Sabtu 22 Mar 2014 20:59 WIB

Syekh Yasin Al-Fadani, Putra Minang yang Jadi Guru di Makkah (2-habis)

Syekh Yasin Al-Fadani.
Foto: Blogspot.com
Syekh Yasin Al-Fadani.

Oleh: Rosita Budi Suryaningsih

Satu hal yang menarik dari sosok Syekh Yasin adalah kesederhanaannya.
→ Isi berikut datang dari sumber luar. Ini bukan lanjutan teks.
(* ===== verification/World.v ===== *)
(** * The process world main.go runs in

    The state the program reads and changes, threaded through the
    [St World] monad of the prelude:
    - [w_env]: the process environment ([os.Getenv], [os.Setenv]), a
      finite map from names to values;
    - [w_dotenv]: the [.env] file [godotenv.Load] reads: missing,
      unreadable, or the bytes it holds (parsed by [DotEnv]);
    - [w_net]: the network, an oracle giving the outcome of the [n]-th
      HTTP request by its URL (a transport error, or a status and a body);
      [w_requests] counts the requests made so far;
    - [w_trace]: everything the process writes, in order: [slog] records,
      HTTP requests, closes of response bodies and the text printed with
      [fmt.Printf] (the execution-time line);
    - [w_clock]: the monotonic clock, an oracle giving the [k]-th reading
      in nanoseconds; [w_clock_reads] counts the readings [main] has
      taken ([time.Now], [time.Since]).  The readings [slog] takes for
      its time stamps are part of the text rendering, which is not
      modelled.
    The [slog] logger of main.go ([slog.New(slog.NewTextHandler(os.Stdout,
    &slog.HandlerOptions{Level: slog.LevelDebug}))], line 50) writes a
    record when its level is at least the handler's level; a record is
    kept as its level, message and attributes (the text rendering is not
    modelled). *)

From S2P Require Import Prelude Float64.
From stdpp Require Import base gmap strings.
From Stdlib Require Import ZArith String.
Open Scope Z_scope.

Module World.
Import F64.

(** ** Logging *)

Inductive Level := LevelDebug | LevelInfo | LevelWarn | LevelError.

(** The integer value of a level in [log/slog]. *)
Definition level_value (l : Level) : Z :=
  match l with LevelDebug => -4 | LevelInfo => 0 | LevelWarn => 4 | LevelError => 8 end.

Inductive AttrValue := AString (s : string) | AFloat (f : float64).

(** A logger: its handler's minimum level. *)
Record Logger := mkLogger { min_level : Level }.

Definition enabled (lg : Logger) (l : Level) : bool :=
  level_value (min_level lg) <=? level_value l.

(** ** The process world *)

(** What the process writes, in order. *)
Inductive Event :=
| ELog (lvl : Level) (msg : string) (attrs : list (string * AttrValue))
| EHttpGet (req : nat) (url : string)
| EBodyClose (req : nat)
| EPrint (text : string).

(** The outcome of one [http.Get]: [err != nil], or a response. *)
Inductive HttpOutcome :=
| TransportError (msg : string)
| Response (status : Z) (body : string).

(** The [.env] file as [godotenv.Load] finds it. *)
Inductive DotEnv :=
| DotEnvMissing
| DotEnvInvalid (msg : string)
| DotEnvFile (contents : string).

Record World := mkWorld {
  w_env : gmap string string;
  w_dotenv : DotEnv;
  w_net : nat -> string -> HttpOutcome;
  w_requests : nat;
  w_trace : list Event;
  w_clock : nat -> Z;
  w_clock_reads : nat
}.

Definition set_env (e : gmap string string) (w : World) : World :=
  mkWorld e (w_dotenv w) (w_net w) (w_requests w) (w_trace w) (w_clock w) (w_clock_reads w).

Definition emit (ev : Event) : St World unit :=
  fun w => (tt, mkWorld (w_env w) (w_dotenv w) (w_net w) (w_requests w) (w_trace w ++ [ev]) (w_clock w) (w_clock_reads w)).

(** [logger.Info(msg, ...)], [logger.Error(msg, ...)]. *)
Definition log (lg : Logger) (lvl : Level) (msg : string) (attrs : list (string * AttrValue))
  : St World unit :=
  if enabled lg lvl then emit (ELog lvl msg attrs) else st_ret tt.

(** [os.Getenv(k)]: the empty string when [k] is not set. *)
Definition getenv (k : string) : St World string :=
  fun w => (default ""%string (w_env w !! k), w).

(** [http.Get(url)]: the request number and the network's outcome. *)
Definition http_get (url : string) : St World (nat * HttpOutcome) :=
  fun w =>
    let n := w_requests w in
    ((n, w_net w n url),
     mkWorld (w_env w) (w_dotenv w) (w_net w) (S n) (w_trace w ++ [EHttpGet n url]) (w_clock w) (w_clock_reads w)).

(** [time.Now()]: the next reading of the monotonic clock, in
    nanoseconds. *)
Definition time_now : St World Z :=
  fun w => (w_clock w (w_clock_reads w),
            mkWorld (w_env w) (w_dotenv w) (w_net w) (w_requests w) (w_trace w) (w_clock w) (S (w_clock_reads w))).

(** [resp.Body.Close()] of the [n]-th response. *)
Definition close_body (n : nat) : St World unit := emit (EBodyClose n).

(** ** Lemmas *)

Lemma emit_run (ev : Event) (w : World) :
  emit ev w = (tt, mkWorld (w_env w) (w_dotenv w) (w_net w) (w_requests w) (w_trace w ++ [ev]) (w_clock w) (w_clock_reads w)).
Proof. reflexivity. Qed.

Lemma log_run (lg : Logger) (lvl : Level) (msg : string) attrs (w : World) :
  log lg lvl msg attrs w =
  (tt, mkWorld (w_env w) (w_dotenv w) (w_net w) (w_requests w)
         (w_trace w ++ if enabled lg lvl then [ELog lvl msg attrs] else []) (w_clock w) (w_clock_reads w)).
Proof. unfold log. destruct (enabled lg lvl); [reflexivity|]. destruct w; simpl. rewrite app_nil_r. reflexivity. Qed.

(** A handler at [LevelDebug] writes every record. *)
Lemma enabled_debug (l : Level) : enabled (mkLogger LevelDebug) l = true.
Proof. destruct l; reflexivity. Qed.

End World.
Meski ia adalah ulama terkemuka yang kecerdasannya diakui dunia, ia tak segan untuk keluar masuk pasar sendiri berbelanja kemudian memikul barang-barangnya sendiri.

Ia sering terlihat mengenakan kaus oblong dengan sarung sambil nongkrong di warung teh dengan menghisap shisha, semacam rokok Arab yang menjadi kesukaannya.

Rumahnya pun tak pernah sepi dari kunjungan para cendekiawan dari seluruh penjuru dunia. Apalagi, ketika tiba musim haji karena ia sering mengundang ulama dunia ke rumahnya untuk berdiskusi mengenai perkembangan dunia islam. Bahkan, Gus Dur pun pernah singgah di rumahnya.

Karya-karya yang telah ditelurkannya pun ada lebih dari 100 judul kitab. Semua hasil karyanya tersebut tersebar dan menjadi rujukan lembaga-lembaga Islam, pondok pesantren, baik itu di Makkah maupun di Asia Tenggara.

Susunan bahasa yang tinggi dan sistematis serta isinya yang padat menjadikan karya Syekh Yasin banyak digunakan oleh para ulama dan pelajar sebagai sumber referensi. Antara lain, Fathul 'allam, syarah kitab hadis Bulughul Maram, Ad Durr al-Madhud fi Syarah Sunan Abu Dawud, Nail al-Ma'mul Hasyiah 'Ala Lubb al-Ushul Fiqh, al-Fawaid al-Janiyah Ala Qawaidhul Fiqihiyyah, dan banyak lagi.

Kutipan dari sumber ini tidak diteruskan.